Self-evaluation can lead you to compare yourself to others and bump up against other people’s expectations. Often, these comparisons aren’t in your favor and can be harmful to your emotional well-being.

Instead, check in with yourself to be sure that goals you establish are aligned with what you truly want and aren’t simply what’s expected. Let go of any goals that aren’t really yours and any negative feelings you may have about not achieving them. After all, they weren’t your goals anyway.

Reflect on well-being

Well-being involves much more than simply your physical and mental health. In fact, there are multiple other facets to consider, including emotional, social, spiritual, professional, and financial well-being. As you reflect on your progress in the past year and make adjustments for 2023, be sure to consider each of these areas.

Celebrate your victories

If you’ve been keeping a journal, it’s a good time to read through your year’s musings. If you don’t journal, flip through your calendar for memory prompts. List everything you’d like to celebrate from the past year.

Include big gains, such as bringing home a baby or making your final mortgage payment. But small things count, too, such as applying for a job, finding your old (but still perfectly wearable) cowboy boots in the back of the closet, or asking that cutie out on a date.
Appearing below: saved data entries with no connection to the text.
(** * Polymarket trader: decision-and-execution engine

    A shallow embedding of the TypeScript sources of the trading engine
    (strategies, paper and real executors, the unified execution gateway,
    the SQLite ledger and the real-time event reactor), followed by the
    properties of the engine that the specification states.

    Modelling conventions.
    - A JavaScript [number] holding money, prices or shares is an exact
      rational ([Q]): each arithmetic operation of the code is the exact
      operation, taken in the code's order, and comparisons are the boolean
      ones the code performs.  The source computes in IEEE binary64, where
      a computed number can differ from the exact one in its last places.
      The properties are therefore stated on the code's own expressions and
      on comparisons of its inputs; a property that restates a threshold
      tested on a computed number as a condition on the inputs keeps one
      part in ten thousand away from the threshold, a margin inside which
      the rounding decides.
      Module [Binary64] evaluates the share computation of the paper basket
      in binary64 itself, and [roundedShares] is that computation with each
      operation rounded.
      [NaN] and the infinities are outside the model: every division below
      is either guarded by the code or discussed where it is used ([Q]
      returns 0 on a zero divisor).
    - [Date.now()] and [new Date()] are an explicit argument [now : Z]
      (milliseconds).
    - [randomUUID()] is the sequence [randomUUID : nat -> string]; the ledger
      counts the draws made so far.  SQL statements are taken to succeed.
    - An [async] function is cut at its suspension points: what runs before
      the first [await] is one atomic step, what runs after the awaited call
      settles is another one.  The gateway's calls are cut at the executor
      call they await, and the real adapter's buy at its broker call
      ([executeBuy_begin], [executeBuy_resume]); a function that takes the
      broker's replies as arguments is the call run to completion with
      nothing interleaved.  Code without an [await] in its body (the paper
      simulator) runs as a single step. *)

From Stdlib Require Import QArith Qminmax Qround Qabs ZArith Lia Lqa Ascii Sorted PrimFloat.
From stdpp Require Import gmap strings list fin_maps pretty.
(* ===== verification/PyStr.v ===== *)
(** * Python strings

    The string operations the modelled modules use.  A Python [str] is a list
    of code points; the model covers the code points 0-255 (one [ascii] each),
    which includes the characters where Python's character classes surprise:
    the separators 0x1c-0x1f, 0x85 and 0xa0, and the superscript digits. *)
From S2P Require Import Prelude.

Abbreviation pystr := (list ascii).

(** A literal. *)
Definition py (s : string) : pystr := list_ascii_of_string s.
#[global] Arguments py : simpl never.

Definition ord (c : ascii) : Z := Z.of_N (N_of_ascii c).
Definition chr (z : Z) : ascii := ascii_of_N (Z.to_N z).

Definition between (lo hi : Z) (c : ascii) : bool := (lo <=? ord c) && (ord c <=? hi).

(** [0-9] of a regular expression on ASCII text. *)
Definition is_digit (c : ascii) : bool := between 48 57 c.
(** [str.isdigit] on one character: also the superscripts 1, 2 and 3. *)
Definition py_isdigit (c : ascii) : bool :=
  is_digit c || (ord c =? 178) || (ord c =? 179) || (ord c =? 185).
Definition is_upper (c : ascii) : bool := between 65 90 c.
Definition is_lower (c : ascii) : bool := between 97 122 c.
Definition is_alpha (c : ascii) : bool := is_upper c || is_lower c.
Definition is_alnum (c : ascii) : bool := is_alpha c || is_digit c.
(** [str.isspace] on one character, which is also what [strip] removes. *)
Definition is_space (c : ascii) : bool :=
  between 9 13 c || between 28 32 c || (ord c =? 133) || (ord c =? 160).

(** [str.lower]: the capital letters of the modelled characters, which include
    the accented ones. *)
Definition is_capital (c : ascii) : bool := is_upper c || between 192 214 c || between 216 222 c.
Definition lower1 (c : ascii) : ascii := if is_capital c then chr (ord c + 32) else c.
Definition lower (s : pystr) : pystr := map lower1 s.

Definition digit_val (c : ascii) : Z := ord c - 48.
(** The number a run of ASCII digits denotes. *)
Definition digits_val (s : pystr) : Z := foldl (fun n c => 10 * n + digit_val c) 0 s.

(** Longest prefix of characters satisfying [p], and the rest. *)
Fixpoint span (p : ascii -> bool) (s : pystr) : pystr * pystr :=
  match s with
  | [] => ([], [])
  | c :: s' => if p c then let '(a, b) := span p s' in (c :: a, b) else ([], s)
  end.

Definition take_while (p : ascii -> bool) (s : pystr) : pystr := fst (span p s).
Definition drop_while (p : ascii -> bool) (s : pystr) : pystr := snd (span p s).

Definition lstrip (s : pystr) : pystr := drop_while is_space s.
Definition rstrip (s : pystr) : pystr := rev (drop_while is_space (rev s)).
Definition strip (s : pystr) : pystr := rstrip (lstrip s).

(** [str.replace(c, w)] for a one-character pattern. *)
Definition replace1 (c : ascii) (w s : pystr) : pystr :=
  concat (map (fun d => if bool_decide (d = c) then w else [d]) s).

Fixpoint is_prefix (p s : pystr) : bool :=
  match p, s with
  | [], _ => true
  | _, [] => false
  | c :: p', d :: s' => bool_decide (c = d) && is_prefix p' s'
  end.

(** [p in s]. *)
Fixpoint is_infix (p s : pystr) : bool :=
  is_prefix p s || match s with [] => false | _ :: s' => is_infix p s' end.

(** [c in s] for one character. *)
Definition has_char (c : ascii) (s : pystr) : bool := existsb (fun d => bool_decide (d = c)) s.

(** [str.partition(c)] / [str.split(c, 1)]: the text before the first [c], and
    the text after it when there is one. *)
Fixpoint partition1 (c : ascii) (s : pystr) : pystr * option pystr :=
  match s with
  | [] => ([], None)
  | d :: s' => if bool_decide (d = c) then ([], Some s')
               else let '(a, r) := partition1 c s' in (d :: a, r)
  end.
(* ===== verification/Versions.v ===== *)
(** * Version comparison for CPE ranges (src/app/modules/cve/versions.py)

    The vulnerability matching decides with [matches] whether an installed
    version lies in the range a CVE names.  [compare] is shown to decide a
    total preorder by relating it to the padded lexicographic order of the
    token sequences, and the documented order of the elements is proved. *)
From S2P Require Import Prelude PyStr Orders.

(** ** Data: the tuples of [_key] *)

(** [(0, word)], [(1, "")] ([_END]), [(2, n)] and [(3, word)]. *)
Inductive elem : Type :=
| Pre (w : pystr)
| End_
| Num (n : Z)
| Word (w : pystr).

#[export] Instance elem_eq_dec : EqDecision elem.
Proof. solve_decision. Defined.

Definition ZERO : elem := Num 0.
Definition PRE_RELEASE : list pystr :=
  map py ["dev"; "alpha"; "beta"; "pre"; "preview"; "rc"]%string.

(** ** Tokens: [_TOKENS.findall], maximal runs of digits or of lower-case letters *)

Definition elem_of_token (t : pystr) : elem :=
  if forallb is_digit t then Num (digits_val t)
  else if bool_decide (t ∈ PRE_RELEASE) then Pre t
  else Word t.

Fixpoint tokens_fuel (fuel : nat) (s : pystr) : list elem :=
  match fuel, s with
  | O, _ | _, [] => []
  | S f, c :: _ =>
      if is_digit c then elem_of_token (take_while is_digit s) :: tokens_fuel f (drop_while is_digit s)
      else if is_lower c then elem_of_token (take_while is_lower s) :: tokens_fuel f (drop_while is_lower s)
      else tokens_fuel f (tail s)
  end.
Definition tokens (s : pystr) : list elem := tokens_fuel (length s) s.

(** [re.sub("^\d+:", "", s)] *)
Definition strip_epoch (s : pystr) : pystr :=
  match take_while is_digit s, drop_while is_digit s with
  | _ :: _, c :: rest => if bool_decide (c = ":"%char) then rest else s
  | _, _ => s
  end.

Definition key (version : pystr) : list elem := tokens (strip_epoch (lower (strip version))).
(* ===== verification/LicenseToken.v ===== *)
(** * Signed license answers (src/app/core/license_token.py, license_keys.py)

    [verify_token] decides whether an answer of the license server, or a
    cached one, may be trusted.  Third-party code is a parameter: the Ed25519
    key constructor and signature check of [cryptography].  Of the standard
    library base64 is modelled (Base64.v); [json.loads] and the [repr] of a
    non-string JSON value are parameters too, so every theorem holds for any
    JSON reader. *)
From S2P Require Import Prelude PyStr Json Base64.

Definition TOKEN_VERSION : Z := 1.

(** [LicenseTokenError], one constructor per message. *)
Inductive token_error : Type :=
| Unsigned | Malformed | NoKeyBuiltIn | UnknownKey (kid : pystr) | MalformedKey (kid : pystr)
| BadSignature | UnsupportedVersion | WrongType | OtherLicense | OtherMachine | Replayed | NoIssueTime
| NotActivatedHere.

Definition claims := list (pystr * json).

(** The keys built into the code, by key id. *)
Definition LICENSE_SERVER_URL : pystr := py "https://lic.ngcorion.com".
Definition TRUSTED_LICENSE_KEYS : list (pystr * pystr) :=
  [(py "02f8c805e424e285", py "enEtOhXcwcTeVQ8iNrO36S5oNqfI0H9Tgb8coCPANyg=")].
Lemma codes_used_once_witness :
  (length (Mfa.recovery_codes (Mfa.Row true (Some (py "S")) None None [] 1 None None)) <= 1)%nat.
Proof.
  pose (r := Mfa.Row true (Some (py "S")) None None [py "h1"] 1 None None).
  assert (Mfa.accepts (fun _ _ => replicate 20 0) (fun _ => []) (fun c h => bool_decide (c = py "7KQ2-M9XD"))
            r [(Mfa.ByRecovery, py "7KQ2-M9XD", None)] (Mfa.Row true (Some (py "S")) None None [] 1 None None)) as H.
  { pose proof (Mfa.accepts_step (fun _ _ => replicate 20 0) (fun _ => []) (fun c h => bool_decide (c = py "7KQ2-M9XD"))
      r (py "7KQ2-M9XD") 0 (Mfa.Row true (Some (py "S")) None None [] 1 None None) Mfa.ByRecovery []
      (Mfa.Row true (Some (py "S")) None None [] 1 None None)) as Hs.
    assert (strip (py "7KQ2-M9XD") = py "7KQ2-M9XD") as Ec by (vm_compute; reflexivity). rewrite Ec in Hs.
    apply Hs; [vm_compute; reflexivity|apply Mfa.accepts_nil]. }
  apply codes_used_once in H. destruct H as (_ & _ & H). cbn in *. lia.
Defined.

(** The grace period to set up the second factor: the first sign-in of someone whose role requires it fixes one
    deadline, which no later sign-in moves; until it nothing is blocked and from it on nothing else
    is reachable until two-step sign-in is on.  System administrators have no grace at all. *)
Theorem enrolment_grace p who r now later :
  Mfa.is_required p who = true -> (forall x, r = Some x -> Mfa.enabled x = false /\ Mfa.deadline x = None) ->
  let r1 := Mfa.start_grace p who r now in
  Mfa.start_grace p who r1 later = r1 /\
  forall t, now <= t -> Mfa.enrolment_due p who r1 t = Mfa.mem_role who [Mfa.Admin] || (now + Mfa.grace_days p * day <=? t).
Proof.
  intros Hreq Hr r1. unfold r1, Mfa.start_grace, Mfa.enrolment_due. rewrite Hreq. simpl.
  assert (exists x, (match r with Some x => x | None => Mfa.new_row end) = x /\ Mfa.enabled x = false /\ Mfa.deadline x = None)
    as (x & -> & He & Hd).
  { destruct r as [x|]; [exists x; split; [done|by apply Hr]|by exists Mfa.new_row]. }
  rewrite He, Hd. destruct x as [en sec pend lus rc ver dl ea]. simpl in *. subst en dl. simpl.
  split; [done|]. intros t Ht. destruct (Mfa.role_eq_dec who Mfa.Admin) as [->|Ea]; [done|].
  rewrite bool_decide_eq_false_2 by done. simpl.
  assert (bool_decide (Mfa.Admin = who) = false) as -> by (by apply bool_decide_eq_false_2; intros <-). simpl.
  destruct (Z.eqb_spec (Mfa.grace_days p) 0) as [->|E]; [|done]. symmetry. apply Z.leb_le. unfold day. lia.
Qed.

Lemma enrolment_grace_witness :
  Mfa.enrolment_due (Mfa.get_policy None None) Mfa.Manager
    (Mfa.start_grace (Mfa.get_policy None None) Mfa.Manager None 0) (8 * day) = true.
Proof.
  destruct (enrolment_grace (Mfa.get_policy None None) Mfa.Manager None 0 day) as [_ H].
  - reflexivity.
  - discriminate.
  - rewrite H by (vm_compute; discriminate). vm_compute. reflexivity.
Defined.

(** The idle timeout, to the minute the use is recorded in: a session unused for longer than the limit is ended and its
    token revoked at the next request, and a session last used less than the limit minus one minute
    ago is never ended. *)
Theorem session_idle_bounds idle j uid exp now last d :
  Sessions.seen_within j last d ->
  let '(d', ok) := Sessions.touch idle (Some j) uid exp now d in
  (idle * minute < now - last -> ok = false /\ is_Some (Sessions.revoked d' !! j)) /\
  (now - last <= idle * minute - Sessions._SEEN_RESOLUTION -> ok = true) /\
  (ok = true -> last <= now -> Sessions.seen_within j now d').
Proof.
  intros Hs. pose proof (Sessions.touch_decides idle j uid exp now last d Hs) as (H1 & H2 & H3).
  pose proof (Sessions.touch_seen idle j uid exp now d) as H4.
  destruct (Sessions.touch idle (Some j) uid exp now d) as [d' ok]. simpl in *. split_and!.
  - intros Hi. destruct ok; [specialize (H1 eq_refl); lia|auto].
  - done.
  - intros Hok Hle. apply H4; [|done]. intros s Es. destruct Hs as (s' & Es' & ?). simplify_eq. lia.
Qed.

Lemma session_idle_bounds_witness :
  snd (Sessions.touch 30 (Some (py "j")) 1 0 (31 * minute)
         (fst (Sessions.touch 30 (Some (py "j")) 1 0 0 (Sessions.Db ∅ ∅)))) = false.
Proof.
  pose proof (session_idle_bounds 30 (py "j") 1 0 (31 * minute) 0
    (fst (Sessions.touch 30 (Some (py "j")) 1 0 0 (Sessions.Db ∅ ∅)))) as H.
  assert (Sessions.seen_within (py "j") 0 (fst (Sessions.touch 30 (Some (py "j")) 1 0 0 (Sessions.Db ∅ ∅)))) as Hs.
  { exists (Sessions.Session 1 0 0 0). split; [vm_compute; reflexivity|]. split; vm_compute; congruence. }
  specialize (H Hs). destruct (Sessions.touch 30 (Some (py "j")) 1 0 (31 * minute) _) as [d' ok].
  destruct H as [H _]. apply H. vm_compute. reflexivity.
Defined.

(** An API key request is answered as the key's account exactly when the token has the documented form, its id exists, the
    hash of its secret matches, it is neither revoked nor expired, its account is an active service
    account and the address is allowed. *)
Theorem api_key_accepted hash parse_ip in_net keys users token ip now u :
  (exists keys', ApiKeys.authenticate hash parse_ip in_net keys users token ip now = Ok (keys', u)) <->
  exists key_id secret k a,
    ApiKeys.parse token = Some (key_id, secret) /\ keys !! key_id = Some k /\
    ApiKeys.secret_hash k = hash secret /\ ApiKeys.revoked_at k = None /\ now < ApiKeys.expires_at k /\
    ApiKeys.user_id k = u /\ users !! u = Some a /\ ApiKeys.is_active a = true /\ ApiKeys.from_api_key a = true /\
    ApiKeys.ip_allowed parse_ip in_net ip (ApiKeys.allowed_ips k) = true.
Proof.
  unfold ApiKeys.authenticate. split.
  - intros [keys' Hk]. destruct (ApiKeys.parse token) as [[id sec]|]; [|done].
    destruct (keys !! id) as [k|] eqn:Ek; [|by case_bool_decide].
    case_bool_decide as Eh; [|done]. destruct (ApiKeys.revoked_at k) eqn:Er; [done|]. simpl in Hk.
    destruct (Z.leb_spec (ApiKeys.expires_at k) now); [done|].
    destruct (users !! ApiKeys.user_id k) as [a|] eqn:Ea; [|done].
    destruct (negb (ApiKeys.is_active a) || _) eqn:E1; [done|].
    destruct (negb (ApiKeys.ip_allowed _ _ _ _)) eqn:E2; [done|]. injection Hk as _ <-. bool_prop.
    exists id, sec, k, a. split_and!; done.
  - intros (id & sec & k & a & -> & -> & Eh & Er & He & Eu & Ea & Hact & Hk & Hip).
    rewrite bool_decide_eq_true_2 by done. rewrite Er. simpl. rewrite (proj2 (Z.leb_gt _ _)) by done.
    rewrite Eu, Ea, Hact, Hk, Hip. simpl. eauto.
Qed.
Record at least 30 little victories. (Yes, you did have 30 victories!)

Acknowledge your losses

Crappy stuff happened this year, too. Maybe you were restructured out of a job. Maybe your relationship ended. To learn from these experiences, consider your personal responsibility in each of them.

What would you do differently?

Reflect on what you learned from your victories and losses. What new things did you or could you try? Where do you repeat patterns? Are you stepping out of your comfort zone enough so that you can experience new things and personal growth? Are you being authentic? Do you need to put your fitness goals front and center? Is it time to change your relationship with money?

When you have clarity about who you are and what you want, creating goals is enjoyable, because they mean something to you. And when something is fun, you’re more likely to do it.